Sarkozy has vowed not to compromise on the key plank of his pension proposals, which would lift the retirement age to 62 from 60. The bid to shore up the retirement system may calm bond investors and rating services in the wake of Europe's sovereign debt crisis....
Under the bill parliament is considering, the age at which full benefits can be tapped will rise to 67 from 65. The government has said it's willing to negotiate over allowing earlier retirement for some hardship jobs and for people who began their careers as teenagers. Sarkozy's Union for a Popular Movement has a 101-seat majority in the 577-member lower house....
Taxes Sought
Unions and the Socialists say taxes on capital and on high earners should be increased.
"Sarkozy cannot force people to work longer, making them pay more, while having a tax policy that favors the well-off," said Jean-Luc Combe, a 55-year-old civil servant in a Paris suburb, marching in the capital. "If the pensions system needs more funds, he cannot only force workers to pay more.
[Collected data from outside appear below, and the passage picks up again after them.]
Lemma restore_stack_returns (s : State Hidden) (inst inst' : Instance Hidden) (r : Z) :
  wasm s = Some inst ->
  __wbindgen_add_to_stack_pointer exports 16 inst = (Returns r, inst') ->
  bind (wasm_add_to_stack_pointer exports 16) (fun _ => ret tt) s
  = (Ok tt, mkState (Some inst') (cachedUint8Memory0 s) (cachedInt32Memory0 s)
                    (WASM_VECTOR_LEN s) (old_buffers s) (can_allocate s)
                    (CallAddToStackPointer 16 :: history s)).
Proof.
  intros E Er. unfold wasm_add_to_stack_pointer, bind, invoke, ret.
  rewrite E. change (JS.ToInt32 16) with 16. rewrite Er. reflexivity.
Qed.

(** *** Size of the result *)

(** C1, amended: when the header parses with width W and height H, a
    successful decode returns exactly W*H*4 bytes; the depth of the header
    plays no part, so this is W*H*D*4 when the depth D is 1. *)
Theorem decodeASTCTexture_output_length
    (data : Uint8Array) (s s' : State Hidden) (h : Header) (out : Uint8Array) :
  parseASTCHeader data = Ok h ->
  decodeASTCTexture exports data s = (Ok out, s') ->
  len out = width h * height h * 4 /\
  (depth h = 1 -> len out = width h * height h * depth h * 4).
Proof.
  intros P D.
  assert (L : len out = width h * height h * 4).
  { destruct (wasm s) as [inst|] eqn:E.
    2:{ rewrite (decodeASTCTexture_not_ready data s E) in D. discriminate D. }
    assert (R : ready s) by (unfold ready; congruence).
    pose proof (parseASTCHeader_ok_length data h P) as L16.
    destruct (Z.eq_dec (len data) 16) as [L|L].
    { rewrite (decodeASTCTexture_empty_payload data s h P L) in D. discriminate D. }
    pose proof (decodeASTCTexture_outcome data s h R P ltac:(lia)) as O.
    now rewrite D in O. }
  split; [exact L|]. intros D1. rewrite D1. lia.
Qed.

(** C5, amended: when the module hands back a buffer whose length is not
    W*H*4, the engine has room for a buffer of W*H*4 bytes, and the stack
    pointer is restored without a trap, the decoder does not fail: it returns
    W*H*4 bytes that start with the first min(length, W*H*4) bytes of the
    module's buffer and are zero from there on. *)
Theorem decodeASTCTexture_resizes
    (data : Uint8Array) (s s1 : State Hidden) (h : Header) (img : Uint8Array) :
  parseASTCHeader data = Ok h ->
  16 < len data ->
  decode_in_module exports (subarray_from data 16) h s = (Ok img, s1) ->
  len img <> width h * height h * 4 ->
  can_allocate s (width h * height h * 4) = true ->
  (forall inst, exists r inst',
      __wbindgen_add_to_stack_pointer exports 16 inst = (Returns r, inst')) ->
  exists out s2,
    decodeASTCTexture exports data s = (Ok out, s2) /\
    len out = width h * height h * 4 /\
    let m := Z.to_nat (Z.min (len img) (width h * height h * 4)) in
    firstn m out = firstn m img /\
    skipn m out = repeat x00 (Z.to_nat (width h * height h * 4) - m).
Proof.
  intros P L D N A NT.
  destruct (decode_in_module_needs_instance _ _ _ _ _ D) as [R R1].
  pose proof (parsed_size_safe data h P) as [NN SF].
  pose proof (keeps_engine_decode_in_module (subarray_from data 16) h s) as KE.
  rewrite D in KE. cbn [snd] in KE.
  rewrite (decodeASTCTexture_ready data s h R P L).
  destruct (wasm s1) as [inst1|] eqn:E1; [|now elim R1].
  destruct (NT inst1) as (r & inst' & Er).
  unfold try_finally, bind at 1. rewrite D.
  rewrite fit_to_expected_size_eq by assumption.
  replace (len img =? width h * height h * 4) with false
    by (symmetry; now apply Z.eqb_neq).
  rewrite KE, new_typed_array_allocated by (try split; assumption).
  rewrite (restore_stack_returns _ inst1 inst' r) by assumption.
  eexists. eexists. split; [reflexivity|].
  split; [now apply len_pad_or_truncate|].
  pose proof (len_nonneg img) as LI.
  assert (LF : List.length (firstn (Z.to_nat (Z.min (len img) (width h * height h * 4))) img)
               = Z.to_nat (Z.min (len img) (width h * height h * 4))).
  { apply firstn_length_le. unfold len in *. lia. }
  unfold pad_or_truncate. split.
  - rewrite firstn_app, LF, Nat.sub_diag, firstn_firstn, Nat.min_id.
    cbn [firstn]. apply app_nil_r.
  - rewrite skipn_app, LF, Nat.sub_diag. cbn [skipn].
    rewrite <- LF at 1. rewrite skipn_all. cbn [app]. f_equal. lia.
Qed.

(** *** Errors *)

(** C7: a buffer that does not start with the ASTC magic makes the decoder
    throw and leaves the state as it was: the instance is untouched and the
    history has no new call into the module and no new buffer. *)
Theorem decodeASTCTexture_bad_magic (data : Uint8Array) (s : State Hidden) :
  firstn 4 data <> ASTC_MAGIC ->
  exists e, decodeASTCTexture exports data s = (Throw e, s).
Proof.
  intros N.
  destruct (parseASTCHeader data) as [h|e] eqn:P.
  - exfalso. apply N. apply (parseASTCHeader_ok_iff data). now rewrite P.
  - now apply (decodeASTCTexture_parse_throws data s e).
Qed.
(** The calls made for a name that passed the checks, in order. *)
Lemma Collection_full_unfold (name : option string) (nameV : Value)
    (options : OptionsArg) :
  nameV = (if name is Some s then VStr s else VNull) →
  (if name is Some s then s ≠ EmptyString else True) →
  Collection_full pkg env true nameV options =
    (let opts := normalize_options options in
     let connection := choose_connection env name opts in
     let driver := choose_driver env name connection opts in
     and_then (LocalCollection_wrapTransform pkg) (λ _,
     and_then
       (match opt__driver opts with
        | Some _ => Ok tt
        | None =>
            if name_truthy name && conn_same connection (Meteor_server env)
               && MongoInternals_defaultRemoteCollectionDriver env
            then MongoInternals_defaultRemoteCollectionDriver_call pkg
            else Ok tt
        end) (λ _,
     and_then (driver_open pkg driver name connection) (λ _,
     and_then (registration_call pkg name connection) (λ _,
     Collection env true nameV options))))).
Proof.
  intros -> Hname.
  assert (Hreg : ∀ (n : option string) (conn : ConnRef) (gen : IdGeneration)
                   (drv : Driver),
    match conn with
    | ConnObj c =>
        match conn_registerStore c with
        | Some registerStore =>
            and_then (registerStore_call pkg c (name_string n)) (λ _,
            if negb (registerStore (name_string n)) then
              Throw (Error ("There is already a collection named '"
                            +:+ name_string n +:+ "'"))
            else Ok (mkInstance gen conn n drv true))
        | None => Ok (mkInstance gen conn n drv false)
        end
    | _ => Ok (mkInstance gen conn n drv false)
    end
    = and_then (registration_call pkg n conn) (λ _,
      match conn with
      | ConnObj c =>
          match conn_registerStore c with
          | Some registerStore =>
              if negb (registerStore (name_string n)) then
                Throw (Error ("There is already a collection named '"
                              +:+ name_string n +:+ "'"))
              else Ok (mkInstance gen conn n drv true)
          | None => Ok (mkInstance gen conn n drv false)
          end
      | _ => Ok (mkInstance gen conn n drv false)
      end)).
  { intros n [| | c] gen drv; try reflexivity. unfold registration_call.
    by destruct (conn_registerStore c). }
  destruct name as [s |].
  - apply String.eqb_neq in Hname.
    unfold Collection_full, Collection. cbn [negb truthy]. rewrite Hname.
    cbn [negb andb and_then]. cbn zeta. by rewrite Hreg.
  - unfold Collection_full, Collection. cbn [negb truthy andb and_then bool_decide].
    cbn zeta. by rewrite Hreg.
Qed.
(** * CineMorph: request composer and generation pipeline

    A shallow embedding of the decision-bearing code of the repository:
    - [services/geminiService.ts] (functions [fileToBase64],
      [analyzeImageStructure], [generateFinalPoster], [refinePoster]);
    - [App.tsx] (the React state of the [App] component and its handlers
      [handleAnalyze], [updateStep], [handleGenerate], [handleRefine]).

    The service is embedded in its version with four modes, where the
    actor file and the reference file are optional and a creative prompt
    is the last parameter.

    JavaScript strings are modelled by [string]; a character stands for one
    code unit in the range 0..255.  A value that may be [null] or
    [undefined] is an [option].  Asynchronous functions are modelled by a
    small program type [Prog] whose only effect is the call to the
    generation backend, so that "no network call was made" is a statement
    about the shape of a program. *)

From Stdlib Require Import String Ascii List Bool Arith Lia.
Import ListNotations.
Open Scope string_scope.

(** ** JavaScript string and truthiness helpers *)

Module Js.

(** The double quote character, written through its code. *)
Definition dq : string := String "034"%char EmptyString.

(** The line break of a template literal. *)
Definition nl : string := String "010"%char EmptyString.

(** Truthiness of a string: every string but the empty one. *)
Definition truthyStr (s : string) : bool :=
  match s with
  | EmptyString => false
  | String _ _ => true
  end.

(** Truthiness of a value of type [string | null | undefined]. *)
Definition truthy (o : option string) : bool :=
  match o with
  | Some s => truthyStr s
  | None => false
  end.

(** [a || b] on a possibly undefined string with a string default. *)
Definition orElse (o : option string) (d : string) : string :=
  match o with
  | Some (String c s) => String c s
  | _ => d
  end.

(** [s.split(sep)] for a one-character separator. *)
Fixpoint split (sep : ascii) (s : string) : list string :=
  match s with
  | EmptyString => [EmptyString]
  | String c rest =>
      if Ascii.eqb c sep then EmptyString :: split sep rest
      else match split sep rest with
           | h :: t => String c h :: t
           | [] => [String c EmptyString]
           end
  end.

(** White space removed by [String.prototype.trim], among the code units
    below 256: TAB, LF, VT, FF, CR, SPACE and NBSP. *)
Definition isWhiteSpace (c : ascii) : bool :=
  let n := nat_of_ascii c in
  ((9 <=? n)%nat && (n <=? 13)%nat) || (n =? 32)%nat || (n =? 160)%nat.

Fixpoint trimStart (s : string) : string :=
  match s with
  | EmptyString => EmptyString
  | String c rest => if isWhiteSpace c then trimStart rest else s
  end.

(** Removes the trailing white space: a character is kept when it is not
    white space or when something is kept after it. *)
Fixpoint trimEnd (s : string) : string :=
  match s with
  | EmptyString => EmptyString
  | String c rest =>
      match trimEnd rest with
      | EmptyString => if isWhiteSpace c then EmptyString
                       else String c EmptyString
      | kept => String c kept
      end
  end.

Definition trim (s : string) : string := trimEnd (trimStart s).

(** [s.includes(p)]. *)
Fixpoint includes (p s : string) : bool :=
  String.prefix p s ||
  match s with
  | EmptyString => false
  | String _ rest => includes p rest
  end.

End Js.

(** ** The generation service ([services/geminiService.ts]) *)

Module GeminiService.
Import Js.

(** *** Data exchanged with the backend *)

(** [Part.inlineData]: a MIME type and a base64 payload. *)
Record Blob := { mimeType : option string; data : option string }.

(** A part of a request or of a response: media, text, or neither. *)
Record Part := { inlineData : option Blob; text : option string }.

Definition inlineDataPart (mime data : option string) : Part :=
  {| inlineData := Some {| mimeType := mime; data := data |}; text := None |}.

Definition textOnlyPart (s : string) : Part :=
  {| inlineData := None; text := Some s |}.

Record Content := { parts : option (list Part) }.

Record Candidate := { content : option Content }.

(** The response of [ai.models.generateContent]; [responseText] is the
    value of its [text] accessor. *)
Record GenerateContentResponse :=
  { candidates : option (list Candidate); responseText : option string }.

Record ImageConfig := { aspectRatio : string; imageSize : string }.

(** The argument of [ai.models.generateContent]. *)
Record GenerateContentParameters :=
  { model : string; contents : list Part; imageConfig : option ImageConfig }.

(** A thrown value, of which the code only reads [message]. *)
Record Thrown := { message : option string }.

(** [new Error(msg)]. *)
Definition newError (msg : string) : Thrown := {| message := Some msg |}.

(** How the backend call settles. *)
Inductive Reply :=
| Resolved (response : GenerateContentResponse)
| Rejected (error : Thrown).

(** How a [FileReader] settles on a file. *)
Inductive ReadResult :=
| Loaded (result : string)
| ReadFailed (error : Thrown).

(** A [File]: its MIME type and what [FileReader.readAsDataURL] yields. *)
Record File := { type : string; readAsDataURL : ReadResult }.

(** *** Asynchronous programs *)

(** A program returns, throws, or awaits the backend on a request and goes
    on with the reply. *)
Inductive Prog (A : Type) : Type :=
| Return (a : A)
| Throw (e : Thrown)
| Await (req : GenerateContentParameters) (k : Reply -> Prog A).

Arguments Return {A} a.
Arguments Throw {A} e.
Arguments Await {A} req k.

Fixpoint bind {A B : Type} (p : Prog A) (f : A -> Prog B) : Prog B :=
  match p with
  | Return a => f a
  | Throw e => Throw e
  | Await req k => Await req (fun r => bind (k r) f)
  end.

Notation "x <- p ;; q" := (bind p (fun x => q))
  (at level 61, p at next level, right associativity).

(** [try { p } catch (error) { h error }]. *)
Fixpoint tryCatch {A : Type} (p : Prog A) (h : Thrown -> Prog A) : Prog A :=
  match p with
  | Return a => Return a
  | Throw e => h e
  | Await req k => Await req (fun r => tryCatch (k r) h)
  end.

(** [await ai.models.generateContent(req)]. *)
Definition generateContent (req : GenerateContentParameters)
  : Prog GenerateContentResponse :=
  Await req (fun r => match r with
                      | Resolved response => Return response
                      | Rejected error => Throw error
                      end).

(** The settled value of a promise. *)
Inductive Outcome (A : Type) : Type :=
| Fulfilled (a : A)
| Failed (e : Thrown).

Arguments Fulfilled {A} a.
Arguments Failed {A} e.
(** * CLI-Optimiser: a shallow embedding of [Main.py]

    The program is a thin layer over operating-system commands: it runs
    them, parses their text output and drives a small interactive loop.
    The development has three layers.

    - [Py]: the Python built-ins the program relies on ([str.strip],
      [str.split], [str.splitlines], [str.isdigit], [int], [re.search]
      for the one pattern used, true division and the [.2f] format).
      A Python [str] is modelled as a Rocq [string] whose characters are
      the code points U+0000..U+00FF.
    - [Sys]: the outside world (shell, operator, logger, console) as an
      oracle plus a trace of events, with a state-and-exception monad.
    - the functions of [Main.py], translated one by one.

    Scope of the model. Strings hold code points below U+0100, so
    the digits outside ASCII that [str.isdigit] accepts are the three
    superscripts; [int] has the interpreter's default limit of 4300
    digits; exceptions are those of class [Exception] (no interrupt).
    [subprocess.run] raises when the shell cannot be invoked and when
    the output of a command that ran cannot be decoded;
    [os.popen(..).read()] and [psutil.sensors_battery()] may raise;
    [os.system] raises on a command that holds a NUL. [rich] rendering is kept as the texts and tables
    handed to the console: the fixed texts of the program are well-formed
    markup and are shown as they are, while a text that carries data (a
    package name, the output of a command, the text of an exception) is
    read by [rich] as markup too and may make it raise a [MarkupError];
    whether it does is an answer of the world.

    Theorems follow the definitions. *)

From Stdlib Require Import ZArith NArith List String Ascii Bool Lia.
From Stdlib Require Import SpecFloat.
Import ListNotations.

Local Open Scope list_scope.
Local Open Scope string_scope.

(** ** Exceptions and results *)

(** The exceptions of class [Exception] that the modelled code can meet.
    [ValueError] carries the literal that [int] rejected, [OSError] and
    [OtherError] a free description, [MarkupError] the tag [rich] could
    not match.
    [NullByteError] is the [ValueError] of [os.system] for a command that
    holds a NUL; [UnicodeDecodeError] is raised for output that is no
    text. *)
Inductive exn : Type :=
| ValueError (literal : string)
| ZeroDivisionError
| OverflowError
| IndexError
| TypeError
| AttributeError
| EOFError
| OSError (what : string)
| OtherError (what : string)
| UnicodeDecodeError
| NullByteError
| MarkupError (tag : string).

Inductive result (A : Type) : Type :=
| Ok (a : A)
| Raise (e : exn).

Arguments Ok {A} a.
Arguments Raise {A} e.

Definition is_ok {A} (r : result A) : bool :=
  match r with Ok _ => true | Raise _ => false end.

(** ** Python built-ins *)

Module Py.

(** *** Characters *)

Definition code (c : ascii) : N := N_of_ascii c.

Definition between (lo hi : N) (c : ascii) : bool :=
  (lo <=? code c)%N && (code c <=? hi)%N.

Definition is_code (n : N) (c : ascii) : bool := (code c =? n)%N.

(** [str.isspace] on one character: TAB..CR, FS..US, space, NEL, NBSP. *)
Definition isspace_chr (c : ascii) : bool :=
  between 9 13 c || between 28 32 c || is_code 133 c || is_code 160 c.

(** The line boundaries of [str.splitlines]: LF, VT, FF, CR, FS, GS, RS,
    NEL (US is white space but ends no line). *)
Definition islinebreak_chr (c : ascii) : bool :=
  between 10 13 c || between 28 30 c || is_code 133 c.

(** Decimal digits (what [int] and the pattern [\d] accept). *)
Definition isdecimal_chr (c : ascii) : bool := between 48 57 c.

(** [str.isdigit] on one character: the decimal digits and the
    superscripts 2, 3 and 1 (U+00B2, U+00B3, U+00B9). *)
Definition isdigit_chr (c : ascii) : bool :=
  isdecimal_chr c || is_code 178 c || is_code 179 c || is_code 185 c.

(** White space skipped by [int] around a literal. *)
Definition int_space_chr (c : ascii) : bool :=
  between 9 13 c || is_code 32 c || is_code 133 c || is_code 160 c.

Definition lower_chr (c : ascii) : ascii :=
  if between 65 90 c || between 192 214 c || between 216 222 c
  then ascii_of_N (code c + 32)
  else c.

Definition digit_val (c : ascii) : Z := Z.of_N (code c) - 48.

Definition digit_chr (d : N) : ascii := ascii_of_N (48 + d).

(** *** Strings *)

(** Truth value of a string: non-empty. *)
Definition truthy (s : string) : bool :=
  match s with EmptyString => false | String _ _ => true end.

Fixpoint all_chr (p : ascii -> bool) (s : string) : bool :=
  match s with
  | EmptyString => true
  | String c s' => p c && all_chr p s'
  end.

Fixpoint map_chr (f : ascii -> ascii) (s : string) : string :=
  match s with
  | EmptyString => EmptyString
  | String c s' => String (f c) (map_chr f s')
  end.

Definition lower (s : string) : string := map_chr lower_chr s.

Fixpoint lstrip_by (p : ascii -> bool) (s : string) : string :=
  match s with
  | EmptyString => EmptyString
  | String c s' => if p c then lstrip_by p s' else s
  end.

Fixpoint rstrip_by (p : ascii -> bool) (s : string) : string :=
  match s with
  | EmptyString => EmptyString
  | String c s' =>
      match rstrip_by p s' with
      | EmptyString => if p c then EmptyString else String c EmptyString
      | r => String c r
      end
  end.

(** [s.strip()] *)
Definition strip (s : string) : string :=
  rstrip_by isspace_chr (lstrip_by isspace_chr s).

(** [s.isdigit()]: non-empty and every character a digit. *)
Definition isdigit (s : string) : bool :=
  truthy s && all_chr isdigit_chr s.

(** [s.startswith(p)] *)
Definition startswith (p s : string) : bool := String.prefix p s.

(** Scanning for [s.split(sep)] with a one-character separator: the piece
    in progress and the pieces after it. *)
Fixpoint split_scan (sep : ascii) (s : string) : string * list string :=
  match s with
  | EmptyString => (EmptyString, [])
  | String c s' =>
      let (piece, rest) := split_scan sep s' in
      if Ascii.eqb c sep then (EmptyString, piece :: rest)
      else (String c piece, rest)
  end.

(** [s.split(sep)]: always at least one piece, empty pieces kept. *)
Definition split_on (sep : ascii) (s : string) : list string :=
  let (piece, rest) := split_scan sep s in piece :: rest.

Definition push_token (tok : string) (rest : list string) : list string :=
  if truthy tok then tok :: rest else rest.

Fixpoint ws_scan (s : string) : string * list string :=
  match s with
  | EmptyString => (EmptyString, [])
  | String c s' =>
      let (tok, rest) := ws_scan s' in
      if isspace_chr c then (EmptyString, push_token tok rest)
      else (String c tok, rest)
  end.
It's unfair, he should also tax capital. He did not negotiate this, he imposed it."
On June 24, the last strike against the pension reforms, unions estimated 2 million protesters while the police said they counted 800,000.
The scope of the strike was impressive, particularly its impact on the transportation sector:
"This is the biggest mobilization in years and Sarkozy must take note of it," Francois Chereque, the head of Confederation Francaise Democratique du Travail union, said in an interview with i-Tele television during the Paris march.
The Paris metro said one of 14 lines ran normally and eight had at least one in two trains operating, with the remaining five lines running one train out of three. On the RER commuter network, line "A" had one train in two, while line "B," which connects the airports to downtown, was virtually shut.
Just under half of the high-speed trains between Paris and provincial cities ran, the state rail network said. Eurostar to London and Thalys to Brussels ran normally. Two out of five trains to Frankfurt operated, while Geneva runs were at half service. There was no service to Italy and Spain, and night trains in France tonight were cancelled.
Trains, Planes
The SNCF, the state railroad system, said 43 percent of its workers were on strike as of 11 a.m.
France's civil aviation authority, the DGAC, ordered airlines to cut flights in and out of the two main Paris airports by 25 percent.
Air France, the country's largest airline, said all its long-haul flights operated, along with and 90 percent of the short-and medium-haul flights from Roissy-Charles de Gaulle airport and 50 percent from Orly, according to its website.
The Labor Ministry said in a statement that 27 percent of civil servants struck. Among teachers, strikers totalled 28 percent.
I'll say it again: This is what resistance to the Catfood Commission should look like.